INSTRUCTIONS FOR THE TASK:
Among the entries below, only the lines starting at the one with "(db_allocations db)) &&" and ending at the one with "Definition EXPENSE_LINE_UNITS : list", both included, are to be printed exactly.

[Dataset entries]

+ + + + + + +

(** What the gate of the entity filter does not give: the book requires the
    entity dimension and every posted line carries an entity, so the filtered
    sheet is offered; but an entry across two entities leaves each entity's sheet
    out of balance. *)
Theorem gated_sheet_unbalanced :
  fst (entityDimensionCoverage 1 shared_db) = Ok (2, 2, true) /\
  match fst (balanceSheet 1 20261231 (Some 11%positive) None shared_db) with
  | Ok s => bs_difference s = "90.000000"%string /\ bs_balanced s = false
  | Throw _ => False
  end.
Proof. vm_compute. repeat split. Qed.

Lemma sheet_difference db book asOf empty :
  committed db -> lines_postable db -> volume (db_lines db) < 10 ^ 20 ->
  find_book (bk_id book) db = Some book ->
  1 <= bk_fiscalYearStartMonth book <= 12 -> 1 <= bk_fiscalYearStartDay book <= 31 ->
  valid_date asOf = true -> 1001 <= year_of asOf ->
  exists s, balanceSheet (bk_id book) asOf None empty db = (Ok s, db) /\
    bs_balanced s = true /\ bs_difference s = "0.000000"%string.
Proof.
  intros H1 H2 H3 H4 H5 H6 H7 H8.
  destruct (balanceSheet_run db book asOf empty H1 H2 H3 H4 H5 H6 H7 H8) as (s & Hs & Hd & Hb & _).
  exists s. done.
Qed.
(* ===== verification/ExpenseTables.v ===== *)
(** * The expense tables

    The [insert], [update] and [delete] statements that [expenses.ts] and
    [lines.ts] issue on [expenses], [expense_allocations] and [expense_lines],
    with the constraints of [packages/db/src/schema/expenses.ts]. *)
From S2P Require Import Prelude Decimal Calendar Store Schema Ledger LedgerFacts Facts.

Open Scope Z_scope.

(** ** [expenses] *)

(** [expenses_amount_check]; the closed sets of the other checks are types. *)
Definition expense_checks (e : Expense) : bool := negb (ex_amount e =? 0).

Definition expense_fks (db : Db) (e : Expense) : bool :=
  exists_opt ent_id (ex_economicEntityId e) (db_entities db) &&
  user_exists db (ex_entityAttributedByUserId e) &&
  exists_opt cp_id (ex_payeeCounterpartyId e) (ft_counterparties (db_facts db)) &&
  exists_opt ac_id (ex_acquisitionCostId e) (ft_acquisitionCosts (db_facts db)) &&
  exists_opt bk_id (ex_accountingBookId e) (db_books db) &&
  user_exists db (ex_createdByUserId e).

Definition insertExpense (values : uuid -> Z -> Expense) : run Expense :=
  id ← next_id;
  db ← st_get;
  let row := values id (db_now db) in
  _ ← ensure (expense_checks row) "23514";
  _ ← ensure (negb (exists_id ex_id id (db_expenses db)) &&
              forallb (fun r => bool_decide (ex_referenceCode r <> ex_referenceCode row))
                (db_expenses db)) "23505";
  _ ← ensure (expense_fks db row) "23503";
  _ ← st_modify (fun db => set_expenses (db_expenses db ++ [row]) db);
  mret row.

(** A foreign key is looked up when the column changes. *)
Definition fk_kept {A} (key : A -> uuid) (old new : option uuid) (rows : list A) : bool :=
  bool_decide (new = old) || exists_opt key new rows.

Definition expense_update_fks (db : Db) (old new : Expense) : bool :=
  fk_kept ent_id (ex_economicEntityId old) (ex_economicEntityId new) (db_entities db) &&
  fk_kept cp_id (ex_payeeCounterpartyId old) (ex_payeeCounterpartyId new)
    (ft_counterparties (db_facts db)) &&
  fk_kept ac_id (ex_acquisitionCostId old) (ex_acquisitionCostId new)
    (ft_acquisitionCosts (db_facts db)).

(** [update expenses set ... where p]; no statement sets the code, the book
    or the users of an expense. *)
Definition updateExpenses (p : Expense -> bool) (f : Expense -> Expense) : run unit :=
  db ← st_get;
  _ ← ensure (forallb (fun e => negb (p e) || expense_checks (f e)) (db_expenses db)) "23514";
  _ ← ensure (forallb (fun e => negb (p e) || expense_update_fks db e (f e)) (db_expenses db)) "23503";
  st_modify (fun db => set_expenses (update_rows p f (db_expenses db)) db).

Definition is_expense (id : uuid) (e : Expense) : bool := bool_decide (ex_id e = id).

(** ** [expense_allocations] *)
Definition allocation_targets (a : ExpenseAllocation) : bool :=
  is_some (ea_economicEntityId a) || is_some (ea_acquisitionId a) || is_some (ea_catalogItemId a)
  || is_some (ea_channel a) || is_some (ea_ledgerAccountId a) || is_some (ea_dimensionValueId a).

Definition allocation_checks (a : ExpenseAllocation) : bool :=
  negb (ea_amount a =? 0) && (0 <? ea_lineNumber a) && allocation_targets a.

Definition allocation_fks (db : Db) (a : ExpenseAllocation) : bool :=
  exists_id ex_id (ea_expenseId a) (db_expenses db) &&
  exists_opt ent_id (ea_economicEntityId a) (db_entities db) &&
  exists_opt aq_id (ea_acquisitionId a) (ft_acquisitions (db_facts db)) &&
  match ea_catalogItemId a with
  | None => true
  | Some id => bool_decide (id ∈ ft_catalogItems (db_facts db))
  end &&
  exists_opt la_id (ea_ledgerAccountId a) (db_accounts db) &&
  exists_opt dv_id (ea_dimensionValueId a) (db_dimension_values db).

(** [expense_allocations_expense_line_uq] *)
Definition allocation_taken (a b : ExpenseAllocation) : bool :=
  bool_decide (ea_expenseId a = ea_expenseId b) && (ea_lineNumber a =? ea_lineNumber b).

Definition insertAllocationRow (values : uuid -> Z -> ExpenseAllocation) : run ExpenseAllocation :=
  id ← next_id;
  db ← st_get;
  let row := values id (db_now db) in
  _ ← ensure (int4 (ea_lineNumber row)) "22003";
  _ ← ensure (allocation_checks row) "23514";
  _ ← ensure (negb (exists_id ea_id id (db_allocations db)) &&
              forallb (fun r => negb (allocation_taken row r)) (db_allocations db)) "23505";
  _ ← ensure (allocation_fks db row) "23503";
  _ ← st_modify (fun db => set_allocations (db_allocations db ++ [row]) db);
  mret row.

(** [delete from expense_allocations where p] *)
Definition deleteAllocations (p : ExpenseAllocation -> bool) : run unit :=
  st_modify (fun db => set_allocations (List.filter (fun a => negb (p a)) (db_allocations db)) db).

Definition expense_allocations (db : Db) (id : uuid) : list ExpenseAllocation :=
  List.filter (fun a => bool_decide (ea_expenseId a = id)) (db_allocations db).

(** ** [expense_lines] *)
Definition EXPENSE_LINE_UNITS : list string :=
  ["each"; "pair"; "pack"; "box"; "case"; "lot"; "lb"; "oz"; "kg"; "g"; "ft"; "in"; "m"; "cm";
   "sqft"; "hr"; "day"; "mi"; "km"]%string.

Definition known_unit (u : option string) : bool :=
  match u with None => true | Some u => bool_decide (u ∈ EXPENSE_LINE_UNITS) end.

Definition expense_line_checks (l : ExpenseLine) : bool :=
  (0 <? el_lineNumber l) && known_unit (el_unit l).

(** [expense_lines_expense_line_uq], and the partial index on the candidate *)
Definition expense_line_taken (l k : ExpenseLine) : bool :=
  (bool_decide (el_expenseId l = el_expenseId k) && (el_lineNumber l =? el_lineNumber k))
  || match el_documentLineCandidateId l with
     | None => false
     | Some c => opt_eqb (el_documentLineCandidateId k) c
     end.

Definition expense_line_fks (db : Db) (l : ExpenseLine) : bool :=
  exists_id ex_id (el_expenseId l) (db_expenses db) &&
  match el_documentLineCandidateId l with
  | None => true
  | Some c => bool_decide (c ∈ ft_candidates (db_facts db))
  end.

Definition insertExpenseLineRow (values : uuid -> Z -> ExpenseLine) : run ExpenseLine :=
  id ← next_id;
  db ← st_get;
  let row := values id (db_now db) in
  _ ← ensure (int4 (el_lineNumber row)) "22003";
  _ ← ensure (expense_line_checks row) "23514";
  _ ← ensure (negb (exists_id el_id id (db_expense_lines db)) &&
              forallb (fun r => negb (expense_line_taken row r)) (db_expense_lines db)) "23505";
  _ ← ensure (expense_line_fks db row) "23503";
  _ ← st_modify (fun db => set_expense_lines (db_expense_lines db ++ [row]) db);
  mret row.

Definition deleteExpenseLines (p : ExpenseLine -> bool) : run unit :=
  st_modify (fun db => set_expense_lines (List.filter (fun l => negb (p l)) (db_expense_lines db)) db).

Definition expense_lines (db : Db) (id : uuid) : list ExpenseLine :=
  List.filter (fun l => bool_decide (el_expenseId l = id)) (db_expense_lines db).
(* ===== verification/ExpenseRefinement.v ===== *)
(** * The expense services refine the expense machine

    Every call of the services is a move of [ExpenseMachine] under that move's guard, and
    leaves the tables of the ledger alone. *)
From S2P Require Import Prelude Decimal Calendar Inputs Store Schema Ledger LedgerFacts Journal Facts.
From S2P Require Import ExpenseTables Expenses ExpenseLines ExpenseMachine.

Open Scope Z_scope.

(** ** Arithmetic of the guards *)
Lemma allocationsFit_units a b u v :
  toUnits a = Ok u -> toUnits b = Ok v -> allocationsFit a b = Ok (within u v).
Proof.
  intros Ha Hb. unfold allocationsFit, within. rewrite (isNegative_units _ _ Ha). cbn.
  rewrite (compareDecimals_units _ _ _ _ Hb toUnits_ZERO), (compareDecimals_units _ _ _ _ Hb Ha).
  destruct (Z.ltb_spec u 0), (Z.eqb_spec v 0), (Z.ltb_spec v 0), (Z.eqb_spec v u), (Z.ltb_spec v u);
    cbn; f_equal; (destruct (Z.leb_spec u v), (Z.leb_spec v u), (Z.leb_spec v 0), (Z.leb_spec 0 v)); cbn; lia || done.
Qed.

Lemma linesFit_units a b u v :
  toUnits a = Ok u -> toUnits b = Ok v -> linesFit a b = Ok (v <=? Z.abs u).
Proof.
  intros Ha Hb. unfold linesFit. rewrite (absDecimal_units _ _ Ha). cbn.
  rewrite (compareDecimals_units _ _ _ _ Hb (toUnits_fromUnits _)). cbn. f_equal.
  destruct (Z.eqb_spec v (Z.abs u)), (Z.ltb_spec v (Z.abs u)), (Z.leb_spec v (Z.abs u)); cbn; lia || done.
Qed.

Lemma toMoneyString_ok a m : toMoneyString a = Ok m -> exists u, toUnits a = Ok u /\ m = fromUnits u.
Proof. unfold toMoneyString. rewrite bind_Ok. intros (u & Hu & [= <-]). by exists u. Qed.

Lemma absoluteLineTotal_units values us :
  Forall2 (fun v u => toUnits v = Ok u) values us ->
  absoluteLineTotal values = Ok (fromUnits (sumZ (Z.abs <$> us))).
Proof.
  intros H. unfold absoluteLineTotal.
  assert (res_mapM absDecimal values = Ok ((fun u => fromUnits (Z.abs u)) <$> us)) as ->.
  { apply res_mapM_Forall2. rewrite Forall2_fmap_r. eapply Forall2_impl; [exact H|].
    intros v u Hv. by apply absDecimal_units. }
  cbn. apply sumDecimals_units. rewrite Forall2_fmap. apply Forall_Forall2_diag.
  apply Forall_forall. intros u _. apply toUnits_fromUnits.
Qed.

Lemma absoluteLineTotal_ok values s :
  absoluteLineTotal values = Ok s ->
  exists us, Forall2 (fun v u => toUnits v = Ok u) values us /\ s = fromUnits (sumZ (Z.abs <$> us)).
Proof.
  intros H. pose proof H as H'. unfold absoluteLineTotal in H. apply bind_Ok in H as (ks & Hk & _).
  apply res_mapM_Forall2 in Hk.
  assert (exists us, Forall2 (fun v u => toUnits v = Ok u) values us) as [us Hus].
  { clear H'. induction Hk as [|v k vs ks Hv _ [us Hus]]; [by exists []|].
    unfold absDecimal in Hv. apply bind_Ok in Hv as (u & Hu & _). exists (u :: us). by constructor. }
  exists us. split; [done|]. rewrite (absoluteLineTotal_units _ us) in H' by done. by injection H'.
Qed.

(** The texts of stored amounts. *)
Lemma stored_units {A} (f : A -> Z) rows us :
  Forall2 (fun v u => toUnits v = Ok u) ((fun r => fromUnits (f r)) <$> rows) us -> us = f <$> rows.
Proof.
  rewrite Forall2_fmap_l. induction 1 as [|r u rows us Hr _ IH]; [done|].
  unfold compose in Hr. rewrite toUnits_fromUnits in Hr. injection Hr as <-. by rewrite IH.
Qed.
(** Totals stay within the amounts: through any sequence of calls without a
    [removeAllocation], the allocations of every expense add up to between zero
    and its amount, sign included; and through any sequence without an [update]
    of an amount, the absolute amounts of its lines add up to at most the
    amount.  The two calls left out are the two whose guards do not see to it. *)
Theorem expense_totals_fit (cs : list expense_call) (db : Db) :
  tables_ok (expense_state db) ->
  ((forall c, c ∈ cs -> call_move c <> Deallocate) -> allocations_fit (expense_state db) ->
   allocations_fit (expense_state (perform_expenses cs db))) /\
  ((forall c, c ∈ cs -> call_move c <> Edit) -> lines_fit (expense_state db) ->
   lines_fit (expense_state (perform_expenses cs db))).
Proof.
  intros Hok. split; intros Hall.
  - apply (proj2 (perform_expenses_ind (fun m => m <> Deallocate) (preserves allocations_fit) cs db
      allocations_fit_move Hall Hok)).
  - apply (proj2 (perform_expenses_ind (fun m => m <> Edit) (preserves lines_fit) cs db
      lines_fit_move Hall Hok)).
Qed.

(** ** Samples *)
Definition sample_split (amount : string) (entity : uuid) : AllocationInput :=
  {| ai_lineNumber := None; ai_amount := amount; ai_economicEntityId := Some entity;
     ai_acquisitionId := None; ai_catalogItemId := None; ai_channel := None;
     ai_ledgerAccountId := None; ai_dimensionValueId := None; ai_note := None |}.
Definition sample_bill (code : option string) (amount : string) (splits : list AllocationInput)
    : CreateExpenseInput :=
  {| ce_economicEntityId := None; ce_installationDefaultEntityId := Some 11%positive;
     ce_referenceCode := code; ce_expenseDate := 20260310; ce_payeeName := Some "Packing Co"%string;
     ce_payeeCounterpartyId := None; ce_category := "supplies"; ce_description := None;
     ce_currency := "usd"; ce_amount := amount; ce_taxAmount := None; ce_paymentMethod := PayCard;
     ce_acquisitionCostId := None; ce_status := None; ce_reimbursable := None;
     ce_recurringGroupKey := None; ce_notes := None; ce_createdByUserId := Some "u1"%string;
     ce_requestId := None; ce_allocations := splits |}.
Definition sample_receipt_line (expense : uuid) (amount : string) : AddLineInput :=
  {| nl_line := {| ni_lineNumber := None; ni_description := Some "Boxes"%string; ni_quantity := None;
                   ni_unitAmount := None; ni_lineAmount := amount; ni_lineKind := None; ni_unit := None;
                   ni_documentLineCandidateId := None; ni_note := None |};
     nl_expenseId := expense; nl_actorUserId := Some "u1"%string; nl_requestId := None |}.
Definition new_amount (expense : uuid) (amount : string) : UpdateExpenseInput :=
  {| ue_expenseId := expense; ue_expenseDate := None; ue_payeeName := None;
     ue_payeeCounterpartyId := None; ue_category := None; ue_description := None; ue_currency := None;
     ue_amount := Some amount; ue_taxAmount := None; ue_paymentMethod := None;
     ue_acquisitionCostId := None; ue_reimbursable := None; ue_recurringGroupKey := None;
     ue_notes := None; ue_actorUserId := Some "u1"%string; ue_requestId := None |}.
(* ===== verification/DnsDiffFacts.v ===== *)
(** * What the DNS diff guarantees

    Over [DnsDiff]: every record of either side is reported once; contents are
    matched first; and, against a provider that does what it is asked, one
    application leaves nothing of the reconciler's to do. *)
From S2P Require Import Prelude Decimal Schema DnsDiff.

(** ** Groups *)
Definition of_key {A} (key : A -> string) (k : string) (l : list A) : list A :=
  List.filter (fun x => String.eqb (key x) k) l.

Lemma elem_of_of_key {A} (key : A -> string) k l x : x ∈ of_key key k l <-> key x = k /\ x ∈ l.
Proof. unfold of_key. by rewrite elem_of_bool_filter, String.eqb_eq. Qed.

Definition grouped {A} (key : A -> string) (l : list A) (ks : list string) : list (string * list A) :=
  (fun k => (k, of_key key k l)) <$> ks.

Lemma of_key_app {A} (key : A -> string) k (l m : list A) : of_key key k (l ++ m) = of_key key k l ++ of_key key k m.
Proof. apply List.filter_app. Qed.

Lemma of_key_none {A} (key : A -> string) k (l : list A) : (forall x, x ∈ l -> key x <> k) -> of_key key k l = [].
Proof.
  intros H. induction l as [|x l IH]; cbn; [done|].
  destruct (String.eqb_spec (key x) k) as [E|_]; [by destruct (H x ltac:(left))|].
  apply IH. intros y Hy. apply H. by right.
Qed.
(* ===== verification/DnsConverge.v ===== *)
(** * Record sync converges

    What the operations of [DnsPlan] do to a provider's zone, for any provider
    that does what it is asked: they touch only what they may, a zone they were
    applied to in part stays well formed, and one complete application leaves
    nothing to do. *)
From S2P Require Import Prelude Decimal Schema DnsDiff DnsDiffFacts DnsPlan.

#[local] Arguments String.append : simpl nomatch.

(** ** Keys *)
Definition intent_triple (i : IntentRecord) : string * string * string :=
  (it_type i, it_name i, it_content i).
Definition observed_triple (o : ObservedDnsRecord) : string * string * string :=
  (od_type o, od_name o, od_content o).

Definition no_space (s : string) : Prop := Js.index_of " " s = None.

Lemma space_split (a b s t : string) :
  no_space a -> no_space b -> (a ++ " " ++ s)%string = (b ++ " " ++ t)%string -> a = b /\ s = t.
Proof.
  unfold no_space. revert b. induction a as [|c a IH]; intros [|c' b]; cbn [Js.index_of]; intros Ha Hb E.
  - by injection E.
  - injection E as <- E. by rewrite Ascii.eqb_refl in Hb.
  - injection E as -> E. by rewrite Ascii.eqb_refl in Ha.
  - injection E as -> E. destruct (" " =? c')%char; [done|].
    apply fmap_None in Ha, Hb. by destruct (IH b Ha Hb E) as [-> ->].
Qed.

Definition tidy (type name : string) : Prop := no_space type /\ no_space name.

Lemma pairKey_inj t n t' n' : tidy t n -> tidy t' n' -> pairKey t n = pairKey t' n' -> t = t' /\ n = n'.
Proof. intros [? _] [? _]. by apply space_split. Qed.

Lemma naturalKey_inj t n c t' n' c' : tidy t n -> tidy t' n' ->
  naturalKey t n c = naturalKey t' n' c' -> (t, n, c) = (t', n', c').
Proof.
  intros [??] [??] [-> E]%space_split; [|done..]. apply space_split in E as [-> ->]; done.
Qed.

(** What the tables and the provider keep: the natural key of [dns_records], and
    the identifiers and the distinct records of a zone. *)
Record desired_ok (live tombstoneRows : list IntentRecord) : Prop := {
  dk_keys : NoDup (intent_triple <$> live ++ tombstoneRows);
  dk_tidy : forall i, i ∈ live ++ tombstoneRows -> tidy (it_type i) (it_name i);
}.
Record zone_ok (zone : list ObservedDnsRecord) : Prop := {
  zk_ids : NoDup (od_externalRecordId <$> zone);
  zk_keys : NoDup (observed_triple <$> zone);
  zk_tidy : forall o, o ∈ zone -> tidy (od_type o) (od_name o);
}.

+ + + + + + +

TASK ANSWER:
  _ ← ensure (negb (exists_id ea_id id (db_allocations db)) &&
              forallb (fun r => negb (allocation_taken row r)) (db_allocations db)) "23505";
  _ ← ensure (allocation_fks db row) "23503";
  _ ← st_modify (fun db => set_allocations (db_allocations db ++ [row]) db);
  mret row.

(** [delete from expense_allocations where p] *)
Definition deleteAllocations (p : ExpenseAllocation -> bool) : run unit :=
  st_modify (fun db => set_allocations (List.filter (fun a => negb (p a)) (db_allocations db)) db).

Definition expense_allocations (db : Db) (id : uuid) : list ExpenseAllocation :=
  List.filter (fun a => bool_decide (ea_expenseId a = id)) (db_allocations db).

(** ** [expense_lines] *)
Definition EXPENSE_LINE_UNITS : list string :=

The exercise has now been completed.